The problem:
The required lines are those that contain "bytes"; pull them out of the data and copy them.

Excerpted data:
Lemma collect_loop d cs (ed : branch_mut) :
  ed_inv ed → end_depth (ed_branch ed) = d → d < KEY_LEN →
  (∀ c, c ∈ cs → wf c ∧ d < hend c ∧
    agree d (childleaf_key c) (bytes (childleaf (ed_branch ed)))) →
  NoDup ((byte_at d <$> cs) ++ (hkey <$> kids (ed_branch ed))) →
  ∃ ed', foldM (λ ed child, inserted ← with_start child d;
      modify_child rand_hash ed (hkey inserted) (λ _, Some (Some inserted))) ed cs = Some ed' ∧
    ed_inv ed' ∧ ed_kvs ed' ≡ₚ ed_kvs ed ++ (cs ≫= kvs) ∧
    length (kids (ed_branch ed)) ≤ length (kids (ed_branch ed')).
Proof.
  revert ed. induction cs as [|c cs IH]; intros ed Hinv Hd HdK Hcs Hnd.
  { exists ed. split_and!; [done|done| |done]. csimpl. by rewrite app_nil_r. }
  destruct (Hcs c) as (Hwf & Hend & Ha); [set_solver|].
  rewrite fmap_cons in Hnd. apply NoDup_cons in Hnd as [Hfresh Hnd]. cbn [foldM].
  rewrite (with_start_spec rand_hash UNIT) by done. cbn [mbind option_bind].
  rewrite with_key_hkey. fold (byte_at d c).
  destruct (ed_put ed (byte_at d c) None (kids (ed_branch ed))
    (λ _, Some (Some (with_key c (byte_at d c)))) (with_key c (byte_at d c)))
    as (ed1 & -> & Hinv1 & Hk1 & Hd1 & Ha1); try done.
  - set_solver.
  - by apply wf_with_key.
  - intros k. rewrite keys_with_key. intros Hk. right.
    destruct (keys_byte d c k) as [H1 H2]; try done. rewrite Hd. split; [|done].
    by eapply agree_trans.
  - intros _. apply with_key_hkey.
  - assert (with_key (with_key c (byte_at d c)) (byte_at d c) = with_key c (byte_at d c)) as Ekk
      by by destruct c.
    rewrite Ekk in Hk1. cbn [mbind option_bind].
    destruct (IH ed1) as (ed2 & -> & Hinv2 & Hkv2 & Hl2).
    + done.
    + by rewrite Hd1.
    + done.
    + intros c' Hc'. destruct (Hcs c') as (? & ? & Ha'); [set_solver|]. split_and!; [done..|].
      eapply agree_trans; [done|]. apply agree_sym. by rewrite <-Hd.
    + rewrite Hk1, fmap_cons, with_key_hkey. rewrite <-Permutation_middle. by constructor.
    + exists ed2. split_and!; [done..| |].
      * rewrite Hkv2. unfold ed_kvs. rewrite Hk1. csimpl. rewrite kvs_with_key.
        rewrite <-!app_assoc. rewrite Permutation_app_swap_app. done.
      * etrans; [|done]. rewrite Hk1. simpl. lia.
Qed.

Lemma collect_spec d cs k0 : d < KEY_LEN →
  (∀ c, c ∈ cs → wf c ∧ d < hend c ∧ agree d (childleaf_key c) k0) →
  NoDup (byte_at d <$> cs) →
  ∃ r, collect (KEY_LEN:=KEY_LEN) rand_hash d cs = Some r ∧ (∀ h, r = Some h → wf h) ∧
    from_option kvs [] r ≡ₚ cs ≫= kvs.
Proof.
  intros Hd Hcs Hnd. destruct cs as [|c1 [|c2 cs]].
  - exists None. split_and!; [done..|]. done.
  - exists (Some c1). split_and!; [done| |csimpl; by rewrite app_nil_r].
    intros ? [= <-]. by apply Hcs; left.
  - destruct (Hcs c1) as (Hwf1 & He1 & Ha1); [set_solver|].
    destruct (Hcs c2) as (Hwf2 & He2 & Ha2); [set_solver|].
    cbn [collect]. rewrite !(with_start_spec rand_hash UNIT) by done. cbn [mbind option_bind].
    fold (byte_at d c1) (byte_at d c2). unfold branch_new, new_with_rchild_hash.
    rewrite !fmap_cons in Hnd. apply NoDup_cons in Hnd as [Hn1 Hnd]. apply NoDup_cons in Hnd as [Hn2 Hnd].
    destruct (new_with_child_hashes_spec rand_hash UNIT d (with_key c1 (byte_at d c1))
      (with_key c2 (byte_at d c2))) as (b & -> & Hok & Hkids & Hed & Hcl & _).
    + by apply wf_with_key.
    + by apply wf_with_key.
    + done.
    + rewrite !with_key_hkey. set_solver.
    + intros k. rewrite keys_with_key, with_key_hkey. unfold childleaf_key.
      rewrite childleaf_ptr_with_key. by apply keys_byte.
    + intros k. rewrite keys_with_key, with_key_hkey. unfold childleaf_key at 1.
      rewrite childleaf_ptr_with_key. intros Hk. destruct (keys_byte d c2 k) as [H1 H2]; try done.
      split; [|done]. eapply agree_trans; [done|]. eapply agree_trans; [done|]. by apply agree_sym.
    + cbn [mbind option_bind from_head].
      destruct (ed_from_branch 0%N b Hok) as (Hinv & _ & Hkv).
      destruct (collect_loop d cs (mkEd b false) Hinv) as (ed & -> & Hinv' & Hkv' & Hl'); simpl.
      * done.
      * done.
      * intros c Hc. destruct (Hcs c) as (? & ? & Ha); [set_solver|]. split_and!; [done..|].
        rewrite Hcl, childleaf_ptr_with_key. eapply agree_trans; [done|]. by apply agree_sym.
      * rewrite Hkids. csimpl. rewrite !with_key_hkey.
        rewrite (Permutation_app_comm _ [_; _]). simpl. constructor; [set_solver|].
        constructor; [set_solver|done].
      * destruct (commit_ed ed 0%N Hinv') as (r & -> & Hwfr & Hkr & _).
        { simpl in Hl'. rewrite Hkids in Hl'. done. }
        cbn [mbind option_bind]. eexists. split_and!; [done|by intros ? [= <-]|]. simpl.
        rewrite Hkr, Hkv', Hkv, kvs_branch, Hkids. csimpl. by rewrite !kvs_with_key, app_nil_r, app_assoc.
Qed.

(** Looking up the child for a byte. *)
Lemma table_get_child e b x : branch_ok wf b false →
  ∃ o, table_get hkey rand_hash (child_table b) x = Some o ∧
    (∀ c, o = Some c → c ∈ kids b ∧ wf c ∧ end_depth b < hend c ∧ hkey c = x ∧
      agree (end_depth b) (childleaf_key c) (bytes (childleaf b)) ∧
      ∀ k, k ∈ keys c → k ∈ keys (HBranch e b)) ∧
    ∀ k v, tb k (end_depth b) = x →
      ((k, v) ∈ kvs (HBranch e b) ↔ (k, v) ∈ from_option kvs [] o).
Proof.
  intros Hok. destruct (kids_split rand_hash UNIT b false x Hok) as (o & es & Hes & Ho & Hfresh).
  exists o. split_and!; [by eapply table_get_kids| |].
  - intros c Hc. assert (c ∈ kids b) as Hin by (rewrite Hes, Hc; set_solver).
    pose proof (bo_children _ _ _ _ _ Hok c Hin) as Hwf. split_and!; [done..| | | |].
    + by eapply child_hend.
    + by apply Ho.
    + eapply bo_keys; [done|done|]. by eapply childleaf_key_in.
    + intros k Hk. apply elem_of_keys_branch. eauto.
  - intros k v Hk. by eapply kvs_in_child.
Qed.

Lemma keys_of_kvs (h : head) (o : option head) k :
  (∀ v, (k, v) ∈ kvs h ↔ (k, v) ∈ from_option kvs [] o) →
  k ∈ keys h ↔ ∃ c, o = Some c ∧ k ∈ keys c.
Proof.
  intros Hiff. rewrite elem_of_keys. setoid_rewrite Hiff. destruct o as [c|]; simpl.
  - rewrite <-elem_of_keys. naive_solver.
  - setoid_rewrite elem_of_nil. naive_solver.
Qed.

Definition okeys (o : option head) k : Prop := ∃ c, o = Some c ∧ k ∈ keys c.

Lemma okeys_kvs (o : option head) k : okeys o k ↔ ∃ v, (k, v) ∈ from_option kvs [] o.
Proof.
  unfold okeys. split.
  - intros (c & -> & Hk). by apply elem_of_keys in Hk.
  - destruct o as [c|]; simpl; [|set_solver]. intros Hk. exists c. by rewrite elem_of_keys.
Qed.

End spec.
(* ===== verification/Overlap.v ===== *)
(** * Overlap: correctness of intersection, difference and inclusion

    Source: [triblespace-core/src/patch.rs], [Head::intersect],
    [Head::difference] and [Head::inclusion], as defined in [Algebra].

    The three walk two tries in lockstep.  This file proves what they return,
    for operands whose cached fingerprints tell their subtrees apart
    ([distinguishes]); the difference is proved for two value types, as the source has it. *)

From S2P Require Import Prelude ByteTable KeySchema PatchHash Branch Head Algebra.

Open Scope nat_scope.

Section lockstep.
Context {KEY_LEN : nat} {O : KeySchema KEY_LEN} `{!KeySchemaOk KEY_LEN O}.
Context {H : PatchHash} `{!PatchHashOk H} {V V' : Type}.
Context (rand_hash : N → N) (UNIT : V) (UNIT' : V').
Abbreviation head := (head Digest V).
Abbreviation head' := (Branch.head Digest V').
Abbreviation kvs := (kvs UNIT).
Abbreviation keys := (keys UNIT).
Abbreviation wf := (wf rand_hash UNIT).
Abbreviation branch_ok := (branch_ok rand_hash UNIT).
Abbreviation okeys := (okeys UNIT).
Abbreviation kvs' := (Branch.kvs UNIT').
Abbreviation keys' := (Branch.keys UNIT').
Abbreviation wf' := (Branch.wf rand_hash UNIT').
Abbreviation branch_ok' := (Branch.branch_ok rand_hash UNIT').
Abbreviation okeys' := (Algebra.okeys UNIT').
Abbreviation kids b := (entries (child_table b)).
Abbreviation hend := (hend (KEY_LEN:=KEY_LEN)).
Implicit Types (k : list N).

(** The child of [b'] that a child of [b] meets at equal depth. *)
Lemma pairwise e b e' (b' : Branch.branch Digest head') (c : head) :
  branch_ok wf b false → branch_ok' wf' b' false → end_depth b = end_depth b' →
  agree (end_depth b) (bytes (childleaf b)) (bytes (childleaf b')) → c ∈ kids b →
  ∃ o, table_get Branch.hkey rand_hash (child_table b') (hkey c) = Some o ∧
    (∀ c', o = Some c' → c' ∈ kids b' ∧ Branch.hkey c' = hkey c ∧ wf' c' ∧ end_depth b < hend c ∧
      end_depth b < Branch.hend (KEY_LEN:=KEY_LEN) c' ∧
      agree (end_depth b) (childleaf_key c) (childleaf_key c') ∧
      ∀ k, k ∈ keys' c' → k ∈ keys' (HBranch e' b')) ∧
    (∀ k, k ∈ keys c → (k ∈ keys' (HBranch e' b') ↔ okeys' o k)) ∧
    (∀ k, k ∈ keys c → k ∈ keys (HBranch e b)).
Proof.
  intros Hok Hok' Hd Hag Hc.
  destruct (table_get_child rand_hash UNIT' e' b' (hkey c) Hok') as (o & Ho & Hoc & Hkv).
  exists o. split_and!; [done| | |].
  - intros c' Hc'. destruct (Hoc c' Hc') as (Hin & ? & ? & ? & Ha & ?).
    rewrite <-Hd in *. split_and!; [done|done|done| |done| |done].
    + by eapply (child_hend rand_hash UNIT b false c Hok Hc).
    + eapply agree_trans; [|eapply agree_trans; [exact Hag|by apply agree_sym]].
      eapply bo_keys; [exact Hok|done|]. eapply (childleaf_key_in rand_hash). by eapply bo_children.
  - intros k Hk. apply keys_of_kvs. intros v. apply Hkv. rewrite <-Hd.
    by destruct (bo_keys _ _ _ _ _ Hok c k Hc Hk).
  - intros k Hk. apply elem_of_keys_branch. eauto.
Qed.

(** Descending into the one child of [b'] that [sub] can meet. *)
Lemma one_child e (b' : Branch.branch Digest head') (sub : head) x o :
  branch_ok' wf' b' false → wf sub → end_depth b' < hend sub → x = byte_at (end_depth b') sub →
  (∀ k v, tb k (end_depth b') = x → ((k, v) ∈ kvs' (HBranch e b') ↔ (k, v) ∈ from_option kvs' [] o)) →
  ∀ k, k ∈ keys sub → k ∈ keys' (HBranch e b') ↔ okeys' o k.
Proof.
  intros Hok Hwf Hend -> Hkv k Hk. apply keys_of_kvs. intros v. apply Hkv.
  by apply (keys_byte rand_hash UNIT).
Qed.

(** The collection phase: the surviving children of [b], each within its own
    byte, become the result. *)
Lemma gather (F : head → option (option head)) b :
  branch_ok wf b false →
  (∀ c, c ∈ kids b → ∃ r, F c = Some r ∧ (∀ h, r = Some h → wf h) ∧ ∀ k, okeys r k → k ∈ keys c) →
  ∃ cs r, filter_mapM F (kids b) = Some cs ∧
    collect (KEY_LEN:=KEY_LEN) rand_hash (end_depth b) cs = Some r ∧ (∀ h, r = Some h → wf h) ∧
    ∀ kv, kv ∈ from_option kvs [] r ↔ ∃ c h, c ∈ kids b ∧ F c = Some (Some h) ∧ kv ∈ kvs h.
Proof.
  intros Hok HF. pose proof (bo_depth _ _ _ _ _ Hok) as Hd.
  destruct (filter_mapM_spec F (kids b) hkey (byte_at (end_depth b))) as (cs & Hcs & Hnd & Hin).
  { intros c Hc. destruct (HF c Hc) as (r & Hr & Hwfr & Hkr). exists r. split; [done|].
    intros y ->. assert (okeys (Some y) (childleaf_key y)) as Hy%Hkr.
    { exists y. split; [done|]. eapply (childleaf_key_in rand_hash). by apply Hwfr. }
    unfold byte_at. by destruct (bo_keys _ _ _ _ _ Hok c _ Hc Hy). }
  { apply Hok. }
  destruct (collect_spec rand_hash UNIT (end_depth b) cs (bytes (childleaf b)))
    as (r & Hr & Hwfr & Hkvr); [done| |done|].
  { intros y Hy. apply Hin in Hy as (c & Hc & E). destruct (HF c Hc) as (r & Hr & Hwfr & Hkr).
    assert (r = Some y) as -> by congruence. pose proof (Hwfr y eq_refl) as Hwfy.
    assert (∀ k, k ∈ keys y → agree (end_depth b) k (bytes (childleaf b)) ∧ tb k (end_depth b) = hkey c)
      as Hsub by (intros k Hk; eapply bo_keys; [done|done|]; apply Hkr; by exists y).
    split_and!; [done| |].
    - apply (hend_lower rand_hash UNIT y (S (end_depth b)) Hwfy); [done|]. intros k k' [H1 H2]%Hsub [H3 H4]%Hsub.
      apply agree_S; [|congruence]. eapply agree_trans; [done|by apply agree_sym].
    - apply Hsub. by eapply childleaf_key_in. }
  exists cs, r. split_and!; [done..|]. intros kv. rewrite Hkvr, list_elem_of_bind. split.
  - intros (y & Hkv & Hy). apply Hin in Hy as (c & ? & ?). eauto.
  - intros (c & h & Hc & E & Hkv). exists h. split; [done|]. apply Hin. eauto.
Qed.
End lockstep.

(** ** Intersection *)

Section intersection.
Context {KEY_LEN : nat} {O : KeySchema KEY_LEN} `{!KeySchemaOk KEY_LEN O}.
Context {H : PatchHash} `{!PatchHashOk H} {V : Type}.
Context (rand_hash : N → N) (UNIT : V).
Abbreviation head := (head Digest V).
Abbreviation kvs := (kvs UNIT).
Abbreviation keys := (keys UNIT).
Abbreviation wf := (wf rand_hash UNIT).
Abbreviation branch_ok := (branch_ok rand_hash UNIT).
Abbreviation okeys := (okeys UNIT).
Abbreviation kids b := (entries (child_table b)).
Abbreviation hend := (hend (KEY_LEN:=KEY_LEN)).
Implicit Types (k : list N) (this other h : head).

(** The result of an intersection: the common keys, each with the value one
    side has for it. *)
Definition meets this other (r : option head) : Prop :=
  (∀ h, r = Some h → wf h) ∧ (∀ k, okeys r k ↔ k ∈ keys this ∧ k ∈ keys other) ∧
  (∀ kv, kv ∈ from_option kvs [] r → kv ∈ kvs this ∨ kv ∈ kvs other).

Result for this exercise:
    agree d (childleaf_key c) (bytes (childleaf (ed_branch ed)))) →
      agree (end_depth b) (childleaf_key c) (bytes (childleaf b)) ∧
  agree (end_depth b) (bytes (childleaf b)) (bytes (childleaf b')) → c ∈ kids b →
  destruct (collect_spec rand_hash UNIT (end_depth b) cs (bytes (childleaf b)))
    assert (∀ k, k ∈ keys y → agree (end_depth b) k (bytes (childleaf b)) ∧ tb k (end_depth b) = hkey c)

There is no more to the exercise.